Mani Raj Paneru, N Anas Mohamed, V Melbin Department of Biomedical Engineering Dhanalakshmi Srinivasan Engineering College, Perambalur, Tamil Nadu

Abstract:- Powered hand Prostheses with many degrees of freedom are moving from research in to the market for prosthetics. In order to make use of the prostheses full functionality, it is essential to study efficient ways of high dimensional myoelectric control and add some more features to it. The signal taken from the normal hand is given to the servos to make prostheses. This make it more efficient, and real time monitoring allows us to locate and diagnose the patient when he is in need. The development of Telematics prosthetic module using the Global Positioning System (GPS) and Global System for Mobile Communications (GSM) modem is undertaken with the aim of enabling to locate the user (patient) with easy and in a convenient manner. The system will provide the patient to track remotely through the mobile network. This paper describes the development of the Telematics module hardware prototype. Especially, the system will utilize GPS to obtain a patient location and transmit it using GSM modem to the family or doctor number through the mobile network. The proposed system will also be able to identify the accident of patient. Our analysis indicates the visual feedback, control accuracy benefits from filters that reject high EMG amplitudes. In summary, we conclude the findings on myoelectric control principles, virtual tasks can be transferred to real life prosthetic applications.

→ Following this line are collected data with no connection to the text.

(** * Engagement controller of the twitter-plus plugin: a shallow embedding

    The development follows the TypeScript sources of
    [packages/plugin-twitter-plus/src]:

    - [post.ts]              ([truncateToCompleteSentence] and
                              [TwitterPostClient]: the posting loop)
    - [interactions.ts]      ([TwitterInteractionClient]: rate limiter,
                              engagement scheduler, thread reconstructor)
    - [template-manager.ts]  ([TwitterTemplateManager]: template selector and
                              cooldown table; [ContentFormatter])
    - [template-enhanced-client.ts]
                             ([TemplateEnhancedTwitterClient]: the choice of
                              a template type, the cache of recent content)
    - [index.ts]             ([TwitterManager]: loading and validating the
                              special interactions)

    JavaScript effects are made explicit: [Math.random] and [Date.now] read
    from two streams carried by the state, exceptions are an outcome of the
    monad [M], and the logger appends to a console kept in the state. *)

From Stdlib Require Import QArith Qround Ascii String.
From stdpp Require Import gmap strings list fin_maps sorting pretty.

Local Open Scope Z_scope.

(* ===================================================================== *)
(** * JavaScript primitives used by the plugin *)
(* ===================================================================== *)

Module Js.

(** Exceptions that cross function boundaries in the modelled code. *)
Inductive JsError : Type :=
  | TypeError (msg : string)
  | SyntaxError (msg : string)
  | ExternalError (msg : string).

Inductive outcome (A : Type) : Type :=
  | Ok (a : A)
  | Throw (e : JsError).
Arguments Ok {A} a.
Arguments Throw {A} e.

(** A computation over a mutable state [St]; a thrown exception keeps the
    mutations made before it, as in JavaScript. *)
Definition M (St A : Type) : Type := St -> outcome A * St.

#[export] Instance M_ret {St} : MRet (M St) := fun A a s => (Ok a, s).
#[export] Instance M_bind {St} : MBind (M St) := fun A B k m s =>
  match m s with
  | (Ok a, s') => k a s'
  | (Throw e, s') => (Throw e, s')
  end.

Definition throw {St A} (e : JsError) : M St A := fun s => (Throw e, s).

(** [try { body } catch (e) { handler e }] *)
Definition try_catch {St A} (body : M St A) (handler : JsError -> M St A) : M St A :=
  fun s =>
    match body s with
    | (Ok a, s') => (Ok a, s')
    | (Throw e, s') => handler e s'
    end.

(** [preserves proj m]: running [m] leaves the part [proj] of the state as
    it was, whether [m] returns or throws. *)
Definition preserves {St A B} (proj : St -> B) (m : M St A) : Prop :=
  forall s, proj (m s).2 = proj s.

(** [returns m]: [m] never throws. *)
Definition returns {St A} (m : M St A) : Prop :=
  forall s, exists a, (m s).1 = Ok a.

Definition gets {St A} (f : St -> A) : M St A := fun s => (Ok (f s), s).
Definition modify {St} (f : St -> St) : M St unit := fun s => (Ok tt, f s).

(** [await] on the answer of a collaborator: a value or a rejection. *)
Definition await {St A} (r : outcome A) : M St A := fun s => (r, s).
Definition await_unit {St} (r : option JsError) : M St unit :=
  match r with
  | None => mret tt
  | Some e => throw e
  end.

(** [for (const x of xs) { await body(x) }] *)
Fixpoint for_of {St A} (xs : list A) (body : A -> M St unit) : M St unit :=
  match xs with
  | [] => mret tt
  | x :: rest => body x ;; for_of rest body
  end.

(** [xs.filter(pred)] with an effectful predicate, left to right. *)
Fixpoint filterM {St A} (pred : A -> M St bool) (xs : list A) : M St (list A) :=
  match xs with
  | [] => mret []
  | x :: rest =>
      keep ← pred x;
      kept ← filterM pred rest;
      mret (if keep : bool then x :: kept else kept)
  end.

(** ** The ambient world: random source, wall clock, logger *)

Inductive LogLevel := LLog | LWarn | LError | LInfo | LDebug.

Record World : Type := mkWorld {
  rand_src : nat -> Q;      (* successive results of [Math.random()] *)
  rand_pos : nat;
  clock_src : nat -> Z;     (* successive results of [Date.now()] *)
  clock_pos : nat;
  console : list (LogLevel * string)
}.

Definition next_random (w : World) : Q := rand_src w (rand_pos w).
Definition next_now (w : World) : Z := clock_src w (clock_pos w).

Definition advance_random (w : World) : World :=
  mkWorld (rand_src w) (S (rand_pos w)) (clock_src w) (clock_pos w) (console w).
Definition advance_clock (w : World) : World :=
  mkWorld (rand_src w) (rand_pos w) (clock_src w) (S (clock_pos w)) (console w).
Definition append_log (lvl : LogLevel) (msg : string) (w : World) : World :=
  mkWorld (rand_src w) (rand_pos w) (clock_src w) (clock_pos w) (console w ++ [(lvl, msg)]).

(** [Math.random()] returns a number in the half-open unit interval. *)
Definition unit_random (w : World) : Prop :=
  forall i, (0 <= rand_src w i)%Q /\ (rand_src w i < 1)%Q.

(** States that embed a world. *)
Class HasWorld (St : Type) : Type := {
  world_of : St -> World;
  with_world : World -> St -> St
}.

Section WorldOps.
Context {St : Type} `{HasWorld St}.

Definition Math_random : M St Q := fun s =>
  (Ok (next_random (world_of s)), with_world (advance_random (world_of s)) s).

Definition Date_now : M St Z := fun s =>
  (Ok (next_now (world_of s)), with_world (advance_clock (world_of s)) s).

Definition elizaLogger (lvl : LogLevel) (msg : string) : M St unit :=
  modify (fun s => with_world (append_log lvl msg (world_of s)) s).
End WorldOps.

(** ** Strings

    A [string] stands for a sequence of code units below 256. *)

Definition char_is (c a : ascii) : bool := Ascii.eqb a c.

(** White space recognised by [String.prototype.trim] among the code units
    below 256: TAB, LF, VT, FF, CR, SPACE and NBSP. *)
Definition is_white_space (a : ascii) : bool :=
  let n := N_of_ascii a in
  ((9 <=? n)%N && (n <=? 13)%N) || (n =? 32)%N || (n =? 160)%N.

Fixpoint trimStart (s : string) : string :=
  match s with
  | String a rest => if is_white_space a then trimStart rest else s
  | EmptyString => EmptyString
  end.

(** Drops the white space at the end: a character is kept when it is not
    white space or when something is kept after it. *)
Fixpoint trimEnd (s : string) : string :=
  match s with
  | EmptyString => EmptyString
  | String a rest =>
      match trimEnd rest with
      | EmptyString => if is_white_space a then EmptyString else String a EmptyString
      | kept => String a kept
      end
  end.

Definition trim (s : string) : string := trimEnd (trimStart s).

Definition js_length (s : string) : Z := Z.of_nat (String.length s).

(** [s.slice(0, e)]: a negative end counts from the end of the string. *)
Definition slice0 (s : string) (e : Z) : string :=
  let len := js_length s in
  let to := if e <? 0 then Z.max (len + e) 0 else Z.min e len in
  String.substring 0 (Z.to_nat to) s.

(** Scan for [s.lastIndexOf(c, pos)], [c] a single character: the greatest
    index [i <= pos] holding [c], or [-1]. [i] is the index of the head of
    the remaining string and [best] the last hit so far. *)
Fixpoint lastIndexOf_scan (c : ascii) (pos : Z) (s : string) (i best : Z) : Z :=
  match s with
  | EmptyString => best
  | String a rest =>
      if i <=? pos
      then lastIndexOf_scan c pos rest (i + 1) (if char_is c a then i else best)
      else best
  end.

Definition lastIndexOf (s : string) (c : ascii) (pos : Z) : Z :=
  lastIndexOf_scan c pos s 0 (-1).

Fixpoint repeat_char (a : ascii) (n : nat) : string :=
  match n with
  | O => EmptyString
  | S k => String a (repeat_char a k)
  end.

End Js.

Import Js.

(* ===================================================================== *)
(** * post.ts *)
(* ===================================================================== *)

Module Post.

Definition MAX_TWEET_LENGTH : Z := 280.

Definition truncateToCompleteSentence (text : string) : string :=
  if js_length text <=? MAX_TWEET_LENGTH then text
  else
    let truncatedAtPeriod :=
      slice0 text (lastIndexOf text "."%char MAX_TWEET_LENGTH + 1) in
    if 0 <? js_length (trim truncatedAtPeriod) then trim truncatedAtPeriod
    else
      let truncatedAtSpace :=
        slice0 text (lastIndexOf text " "%char MAX_TWEET_LENGTH) in
      if 0 <? js_length (trim truncatedAtSpace) then trim truncatedAtSpace +:+ "..."
      else trim (slice0 text (MAX_TWEET_LENGTH - 3)) +:+ "...".

End Post.

(* ===================================================================== *)
(** * More primitives: numbers, BigInt, sorting, insertion-ordered maps *)
(* ===================================================================== *)

Module JsData.

Definition Qltb (x y : Q) : bool := negb (Qle_bool y x).

(** ** [BigInt(string)]

    Surrounding white space is dropped; the empty string is [0n]; a decimal
    literal may carry a sign; [0x], [0o] and [0b] literals may not. Anything
    else raises a [SyntaxError]. *)

Definition digit_value (a : ascii) : option Z :=
  let n := Z.of_N (N_of_ascii a) in
  if (48 <=? n) && (n <=? 57) then Some (n - 48)
  else if (97 <=? n) && (n <=? 102) then Some (n - 87)
  else if (65 <=? n) && (n <=? 70) then Some (n - 55)
  else None.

KeywordsEMG; Pulse rate; LM35; Arduino; Servo Motor; GPS; GSM; Cellphone


    There have been many different approaches taken in the development of an effective prosthetic hand. Human hand is an indispensable organ of human structure, function, and expression. It is capable of producing complex and expressive articulations. It is a daunting challenge for robotic hand designers to emulate human hand in the applications of prosthetics and robot planning due to the complex neurophysiology of human hand [2]. The acquisition of multiple biosignal makes accurate to control prosthetic and can be detected a critical condition of patient if one of the biosignal is abnormal. Using of GPS and GSM system sends the user location and physical data automatically when he needs. With 3D printed prosthetics gaining popularity with the advent of consumer level 3D printers, practical applications of these prosthetics have also been increasing. Therefore, developing a 3D printable hand that is easy to assemble and control in a non-professional setting with commonplace products such as smartphones is vital for the average amputee [4]. This paper introduces the technology used to track the user and interface it to send the data and location. The motions can be controlled by the user by moving our hand in any direction [3].


    The below block diagram shows the acquisition of biosignal, controlling servo and sending data.

    Fig 1: Schematic block diagram

    1. EMG Signal Processing

      EMG signals were investigated by H. Piper for the first time using galvanometer in 1912. Similar work was performed by Gasser and Erlanger with the help of oscilloscope in 1924. Controlling a powered upper limb prosthesis is an early application of EMG signals. For the first time this application was applied during 1940s and rapid development was experienced in this field throughout 1960s, 1970s, and 1980s. Typically the surface EMG signals are within the range of +/- 5000 microvolts, and the ranges of frequency content are from 6 Hz to 600 Hz, in which the dominant frequency range is from 20 Hz to 150 Hz [2]. Two types of noises are contained by this signal, ambient noise is caused due to the electromagnetic devices and it has a wide range of frequency component, however 50 or 60 Hz is the dominant frequency component. Transducer noise is generated at the skin electrode junction. Electrode converts ionic current from the muscles into the electric current and during the process two types of transducer noises are produced. Direct voltage potential is generated due to the difference in the impedance between the electrode surface and that of the skin, and the alternating voltage, is generated due to the fluctuations in impedance between the skin and the electrode. It can be reduced by using Ag-AgCl electrodes. In order to remove these noises the EMG signal is required to be processed. These processes include preamplification, bandlimitting and rectification and after that the signal becomes usable and is a true depiction of muscular contraction force [5].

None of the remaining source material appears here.